In the summer of 2013, I got funded by the University of Warwick to work under the guidance of Professor Dmitriy Rumynin on an intriguing mathematical problem.
Our problem was framed in the context of probability and had a seemingly straightforward premise - given a coin, the probability of landing heads or tails of which was unknown, how could we simulate other coins as a function of the original one? For instance, if the unknown probability of achieving heads was p, you could generate p2 by tossing the coin twice.
This seemingly simple problem turned out to be my gateway into the world of university-level research, introducing me to the art of organizing my time, tackling open-ended problems, and applying ideas gleaned from other papers to our investigation.

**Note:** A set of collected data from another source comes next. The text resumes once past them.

Lemma line_key_run t k c : in_modes t k → dev_ok t.(dev) → k.(k_escape) = false → k.(k_line) = true → c ≠ x01 →
  ∃ t', sends (line_key c) t t' (key_spec k c).2 ∧ in_modes t' (key_spec k c).1.
Proof.
  intros [Hr He Hec Hl Hb Hp Hm Hpd Ht Hw] Hd Hesc Hline Hc. destruct k as [kr ke kec kl p kt kw].
  cbn [k_running k_escape k_echo k_line k_pending k_typed k_raw] in *. destruct ke; [done|]. destruct kl; [|done].
  unfold key_by. rewrite bool_decide_eq_false_2 by done. unfold strlen in *.
  unfold line_key. destruct (either c x0d x0a); [|destruct (either c x7f x08)].
  - exists (remode (Keys kr false kec true [] kt kw) (<[length p := x0a]> t.(line_buf)) t). split.
    + apply sends_get. rewrite Hp. eapply sends_then; [apply sends_poke; [done|lia|lia]|]. intros _ d Hd1. apply sends_get.
      cbn [snd]. rewrite <- (app_nil_r (p ++ [x0a])). eapply sends_bind; [|intros _ d2 Hd2].
      { replace (p ++ [x0a]) with (take (Z.to_nat (Z.of_nat (length p) + 1))
          (line_buf (set_dev d (set_line (<[Z.to_nat (Z.of_nat (length p)) := x0a]> (line_buf t)) (line_pos t) t)))).
        { by apply sends_data. }
        cbn [set_dev set_line line_buf]. rewrite Nat2Z.id.
        replace (Z.to_nat (Z.of_nat (length p) + 1)) with (S (length p)) by lia. apply take_insert_snoc; [done|lia]. }
      silent. eapply sends_same; [by apply sends_mod|]. intros d3. unfold set_dev, remode. simpl. rewrite Nat2Z.id.
      f_equal; congruence.
    + constructor; simpl; try done. by rewrite length_insert.
  - exists (remode (Keys kr false kec true (take (length p - 1) p) kt kw) t.(line_buf) t). split.
    + apply sends_get. rewrite Hp. destruct p as [|b p].
      { cbn [length]. change (0 <? Z.of_nat 0) with false. cbv iota. eapply sends_same; [by apply sends_ret|]. intros d. unfold set_dev. simpl. by f_equal. }
      rewrite (proj2 (Z.ltb_lt _ _)) by (cbn [length]; lia). silent.
      eapply sends_same; [by apply sends_echo|]. intros d2. unfold set_dev, remode. simpl k_pending.
      unfold strlen. rewrite length_take. cbn [length line_buf set_line dev running escape_mode local_echo line_mode line_pos typed raw k_running k_escape k_echo k_line k_typed k_raw]. f_equal; [congruence..|lia|congruence|congruence].
    + constructor; simpl; try done; unfold strlen; rewrite length_take; [lia|].
      transitivity (take (length p - 1) (take (length p) (line_buf t))); [rewrite take_take; f_equal; lia|by rewrite Hpd].
  - exists (remode (Keys kr false kec true (if strlen p <? 1023 then p ++ [c] else p) kt kw)
      (if strlen p <? 1023 then <[length p := c]> t.(line_buf) else t.(line_buf)) t). unfold strlen. split.
    + apply sends_get. rewrite Hp. destruct (Z.ltb_spec (Z.of_nat (length p)) 1023).
      * eapply sends_then; [apply sends_poke; [done|lia|lia]|]. intros _ d Hd1. silent.
        eapply sends_same; [by apply sends_echo|]. intros d2. unfold set_dev, remode. simpl. rewrite Nat2Z.id.
        unfold strlen. rewrite length_app. simpl. f_equal; [congruence..|lia|congruence|congruence].
      * eapply sends_same; [by apply sends_ret|]. intros d. unfold set_dev. simpl. unfold strlen. by f_equal.
    + destruct (Z.ltb_spec (Z.of_nat (length p)) 1023); constructor; simpl; try done; unfold strlen; rewrite ?length_app; simpl.
      * by rewrite length_insert.
      * lia.
      * rewrite Nat.add_1_r. apply take_insert_snoc; [done|lia].
Qed.

Lemma key_run t k c : in_modes t k → dev_ok t.(dev) → ∃ t',
  sends (key files orig c) t t' (key_spec k c).2 ∧ in_modes t' (key_spec k c).1.
Proof.
  intros Hk Hd. pose proof Hk as [Hr He Hec Hl Hb Hp Hm Hpd Ht Hw]. destruct k as [kr ke kec kl p kt kw].
  cbn [k_running k_escape k_echo k_line k_pending k_typed k_raw] in *. destruct ke.
  { destruct (escape_key_run t (Keys kr true kec kl p kt kw) c Hk Hd) as [Hs Hm']. eexists. split; [|exact Hm'].
    apply sends_get. rewrite He. exact Hs. }
  destruct (decide (c = x01)) as [->|Hc].
  { exists (remode (Keys kr true kec kl p kt kw) t.(line_buf) t). split; [|by constructor].
    apply sends_get. rewrite He. send_last. }
  destruct kl.
  - destruct (line_key_run t (Keys kr false kec true p kt kw) c Hk Hd eq_refl eq_refl Hc) as (t' & Hs & Hm').
    exists t'. split; [|done]. apply sends_get. rewrite He, bool_decide_eq_false_2, Hl by done. exact Hs.
  - exists t. unfold key_by. rewrite bool_decide_eq_false_2 by done. split; [|done].
    apply sends_get. rewrite He, bool_decide_eq_false_2, Hl by done. cbn [snd]. unfold raw_key.
    rewrite <- (app_nil_r [c]) at 2. eapply sends_bind; [by apply sends_data|]. intros _ d Hd1.
    by eapply sends_same; [apply sends_echo|].
Qed.
Lemma in_modes_dev t d k : in_modes t k → in_modes (set_dev d t) k.
Proof. by intros []. Qed.

Definition pressed (c : byte) : event := EvReady false (Some (Some c)).

Lemma keys_refine cs : ∀ t k, in_modes t k → dev_ok t.(dev) → ∃ t',
  terminal_loop files orig ((pressed <$> cs) ++ [EvError]) t = Ret (tt, t') ∧
  in_modes t' (keys_spec k cs).1 ∧ t'.(dev).(wire) = t.(dev).(wire) ++ (keys_spec k cs).2.
Proof.
  induction cs as [|c cs IH]; intros t k Hk Hd.
  - exists t. cbn. rewrite app_nil_r. split; [|done]. unfold mbind, C_bind, c_get. by destruct (running t).
  - cbn [fmap list_fmap app terminal_loop keys_spec pressed]. erewrite bind_Ret by reflexivity.
    rewrite (im_run t k Hk). destruct (k_running k); [|exists t; by rewrite app_nil_r].
    destruct (key_run t k c Hk Hd) as (t1 & (a & d & E & Hd1 & Hw) & Hk1).
    destruct (key_spec k c) as [k1 o1] eqn:Ek. cbn [fst snd] in *.
    destruct (IH (set_dev d t1) k1 (in_modes_dev t1 d k1 Hk1) Hd1) as (t' & E' & Hk' & Hw').
    destruct (keys_spec k1 cs) as [k2 o2] eqn:Ek2. cbn [fst snd] in *.
    exists t'. cbn [negb]. erewrite bind_Ret by reflexivity. cbn [negb keyboard_ready].
    c_step E. rewrite E', Hw'. cbn [dev set_dev]. by rewrite Hw, (assoc_L (++)).
Qed.

(** C21. The keyboard: for any keys, on a port that takes everything, the terminal
    with its static 1024-byte buffer and index behaves as the documented line editor
    with modes, as long as the key after Ctrl+A is neither a nor s: it sends exactly
    the bytes the specification gives, ends in the specified modes, and no store
    leaves the buffer.  The README's a and s do something else: after a the letter is
    sent in place of Ctrl+A, and after s the keyboard is no longer raw. *)
Theorem terminal_keys_refine cs t k : in_modes t k → dev_ok t.(dev) → undisputed documented_escape k cs = true → ∃ t',
  terminal_loop files orig ((pressed <$> cs) ++ [EvError]) t = Ret (tt, t') ∧
  in_modes t' (keys_by documented_escape k cs).1 ∧ t'.(dev).(wire) = t.(dev).(wire) ++ (keys_by documented_escape k cs).2.
Proof. intros Hk Hd Hu. rewrite <- keys_documented by done. by apply keys_refine. Qed.

(** Bytes other than Ctrl+A. *)
Definition plain (l : list byte) : Prop := Forall (λ b, b ≠ x01) l.
Lemma plain_take n l : plain l → plain (take n l).
Proof. apply Forall_take. Qed.
Lemma either_plain c a b : either c a b = true → a ≠ x01 → b ≠ x01 → plain [c].
Proof.
  unfold either. rewrite orb_true_iff, !bool_decide_eq_true. intros Hc Ha Hb. constructor; [|done]. by destruct Hc as [->| ->].
Qed.
Lemma escape_spec_plain k c : (∀ f, plain (default [] (files f))) → plain k.(k_pending) →
  plain (escape_spec k c).2 ∧ plain (escape_spec k c).1.(k_pending).
Proof.
  intros Hf Hp. destruct k as [r esc e l p t w]. unfold escape_spec. cbn [k_pending] in *.
  assert (Hpr : plain (prompt_spec t).2).
  { unfold prompt_spec. destruct t as [|b t]; [constructor|]. destruct (fgets_line _ _) as [raw rest].
    cbn [snd]. destruct (chomp (cstr raw)); [constructor|apply Hf]. }
  destruct (bool_decide (c = x3f)); [by split; [constructor|]|].
  destruct (either c x71 x51); [by split; [constructor|]|]. destruct (either c x68 x48); [by split; [constructor|]|].
  destruct (either c x74 x54); [by split; [constructor|]|]. destruct (either c x65 x45); [by split; [constructor|]|].
  destruct (either c x6c x4c); [by split; [constructor|]|]. destruct (either c x73 x53); [by split|].
  destruct (either c x63 x43); [by split; [repeat constructor|]|].
  destruct (either c x64 x44); [by split; [repeat constructor|]|].
  destruct (either c x61 x41) eqn:E; [|by split; [constructor|]]. split; [by apply (either_plain _ _ _ E)|done].
Qed.
Lemma key_spec_plain k c : (∀ f, plain (default [] (files f))) → plain k.(k_pending) →
  plain (key_spec k c).2 ∧ plain (key_spec k c).1.(k_pending).
Proof.
  intros Hf Hp. pose proof (escape_spec_plain k c Hf Hp) as Hesc. destruct k as [r esc e l p t w].
  unfold key_by. cbn [k_pending] in *. destruct esc; [done|].
  destruct (decide (c = x01)) as [->|Hc]; [by split; [constructor|]|]. rewrite bool_decide_eq_false_2 by done.
  destruct l; [|by split; [constructor|]]. destruct (either c x0d x0a).
  { split; [|constructor]. by apply Forall_app; split; [|constructor]. }
  destruct (either c x7f x08); [split; [constructor|by apply plain_take]|]. split; [constructor|]. cbn [k_pending fst].
  destruct (strlen p <? 1023); [|done]. by apply Forall_app; split; [|constructor].
Qed.
Lemma keys_spec_plain cs : ∀ k, (∀ f, plain (default [] (files f))) → plain k.(k_pending) → plain (keys_spec k cs).2.
Proof.
  induction cs as [|c cs IH]; intros k Hf Hp; [constructor|]. cbn [keys_spec].
  destruct (k_running k); [|constructor]. pose proof (key_spec_plain k c Hf Hp) as [Ho Hp'].
  destruct (key_spec k c) as [k1 o1]. specialize (IH k1 Hf Hp'). destruct (keys_spec k1 cs) as [k2 o2].
  by apply Forall_app.
Qed.

(** Ctrl+A cannot be typed: the key after Ctrl+A that is meant to send it sends
    the letter instead, so whatever keys are pressed no byte 1 reaches the device
    unless a file that is sent contains one. *)
Theorem terminal_never_sends_ctrl_a cs t k : in_modes t k → dev_ok t.(dev) → plain k.(k_pending) →
  (∀ f, plain (default [] (files f))) → plain t.(dev).(wire) →
  ∃ t', terminal_loop files orig ((pressed <$> cs) ++ [EvError]) t = Ret (tt, t') ∧ plain t'.(dev).(wire).
Proof.
  intros Hk Hd Hp Hf Hw. destruct (keys_refine cs t k Hk Hd) as (t' & E & _ & E').
  exists t'. split; [done|]. rewrite E'. apply Forall_app; split; [done|by apply keys_spec_plain].
Qed.

End keyboard.

(** ** Witnesses *)

Definition wit_port (log : option (list byte)) : serial_port_t :=
  Port 3 (str "/dev/ttyUSB0") 115200 8 1 x4e None true false false log.
Definition wit_dev (ws : list write_t) : serial :=
  State (wit_port (Some (str "log"))) (Termios (λ _, false) 8 115200 0 0) [] ws [] ∅ [] [] [].
Lemma serial_send_delivers_witness : ∃ r s' k,
  serial_send (str "hello") (wit_dev [WCount 2; WRetry]) = Ret (r, s') ∧ s'.(wire) = [] ++ take k (str "hello") ∧ (r = 5 ∨ r = -1).
Proof.
  destruct (serial_send_delivers (str "hello") (wit_dev [WCount 2; WRetry]) eq_refl) as (r & s' & k & E & Hw & _ & _ & Hr).
  exists r, s', k. split; [exact E|]. split; [exact Hw|].
  destruct Hr as [[Hr _]|[Hr _]]; [left|right]; exact Hr.
Defined.

Lemma serial_send_hex_roundtrip_witness :
  serial_send_hex (Some (str "ff 01a3 ")) (wit_dev []) = serial_send [xff; x01; xa3] (wit_dev []).
Proof.
  exact (serial_send_hex_roundtrip [([], xff); ([x20], x01); ([], xa3)] [x20] (wit_dev [])
    ltac:(repeat constructor) ltac:(repeat constructor) ltac:(discriminate) ltac:(vm_compute; discriminate)).
Defined.

Definition wit_term : terminal := Term (wit_dev []) true false false false (replicate 1024 x00) 0 [] true.
Definition wit_keys : keys := Keys true false false false [] [] true.
Lemma wit_in_modes : in_modes wit_term wit_keys.
Proof. constructor; try reflexivity. vm_compute. discriminate. Qed.

(** Raw mode, then line mode with a correction. *)
Lemma terminal_keys_refine_witness : ∃ t',
  terminal_loop (λ _, None) false ((pressed <$> str "x" ++ [x01] ++ str "lab" ++ [x7f; x0d]) ++ [EvError]) wit_term = Ret (tt, t') ∧
  t'.(dev).(wire) = str "xa" ++ [x0a].
Proof.
  destruct (terminal_keys_refine (λ _, None) false (str "x" ++ [x01] ++ str "lab" ++ [x7f; x0d]) wit_term wit_keys wit_in_modes
    (conj eq_refl eq_refl) eq_refl) as (t' & E & _ & Hw).
  exists t'. split; [exact E|]. rewrite Hw. reflexivity.
Defined.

Our exploration into this realm of uncertainty led us to devise an innovative algorithm for rational functions. We utilized perfect sampling with Markov chains, a method that hinged on the principles of probability theory and statistics. As our work progressed, we found that our functions could be used to construct an envelope of functions, which could, in turn, estimate any other function.
In 2022, after years of rigorous exploration, our research came to fruition. With the valuable assistance of Giulio Morina, Dmitriy Rumynin Ph.D. student, we published our findings in our paper From the Bernoulli factory to a dice enterprise via perfect sampling of Markov chains.
Reflecting upon this formative journey, I realize the value this experience added to my academic growth. My first dive into research was not just about solving a mathematical problem; it was about embracing the unknown, persevering through challenges, and ultimately contributing to the broader scientific discourse. This experience continues to shape my approach to problem-solving and research today, nurturing in me an undying curiosity and a relentless pursuit of knowledge.